**What you need to do:** Look through the records and copy every line in which "model" appears.

**Collected data entries:**
(** * waterz: the agglomeration frontend (frontend_agglomerate.h / .cpp)

    A shallow embedding of the C++ frontend: the anti-merge constraint
    tracker [UnmergeTracker], the process-wide context registry
    [WaterzContext], and the entry points [initialize], [mergeUntil]
    and [free].  Unordered maps and the registry are finite maps; ids are
    unsigned 64-bit words used only as keys and for equality, so they are
    numbers in [N]; reads that C++ leaves undefined are explicit faults. *)

From stdpp Require Import gmap list numbers option.

Local Open Scope N_scope.
#[local] Set Warnings "-clear-no-such-hyp".


(** ** Outcomes of fallible code *)

(** What the C++ standard leaves undefined, and what the model cannot
    finish, is an explicit fault rather than an arbitrary value. *)
Inductive fault : Type :=
  | NullDeref        (* reading through a null pointer *)
  | OutOfRange       (* indexing past the end of an array or vector *)
  | SignedOverflow   (* incrementing an int at INT_MAX *)
  | OutOfFuel.       (* the loop bound of the model was reached *)

Inductive result (A : Type) : Type :=
  | Ok (a : A)
  | Fault (f : fault).

Arguments Ok {A} a.
Arguments Fault {A} f.

#[global] Instance result_ret : MRet result := fun A a => Ok a.
#[global] Instance result_bind : MBind result := fun A B k r =>
  match r with
  | Ok a => k a
  | Fault f => Fault f
  end.

Definition is_Ok {A} (r : result A) : Prop := exists a, r = Ok a.

(** ** The unmerge tracker *)

Module UnmergeTracker.

(** The private members of the class. *)
Record t : Type := mk {
  _segid_to_groupid_list : gmap N (list N);
  _groupid_to_anti_list : gmap N (list N);
  _is_empty : bool
}.

(** [m[k].push_back(x)] on an unordered map of vectors: [operator[]]
    creates an empty vector for a missing key. *)
Definition push_back_at (m : gmap N (list N)) (k x : N) : gmap N (list N) :=
  <[k := default [] (m !! k) ++ [x]]> m.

**Exercise output:**
(** What the C++ standard leaves undefined, and what the model cannot
  | OutOfFuel.       (* the loop bound of the model was reached *)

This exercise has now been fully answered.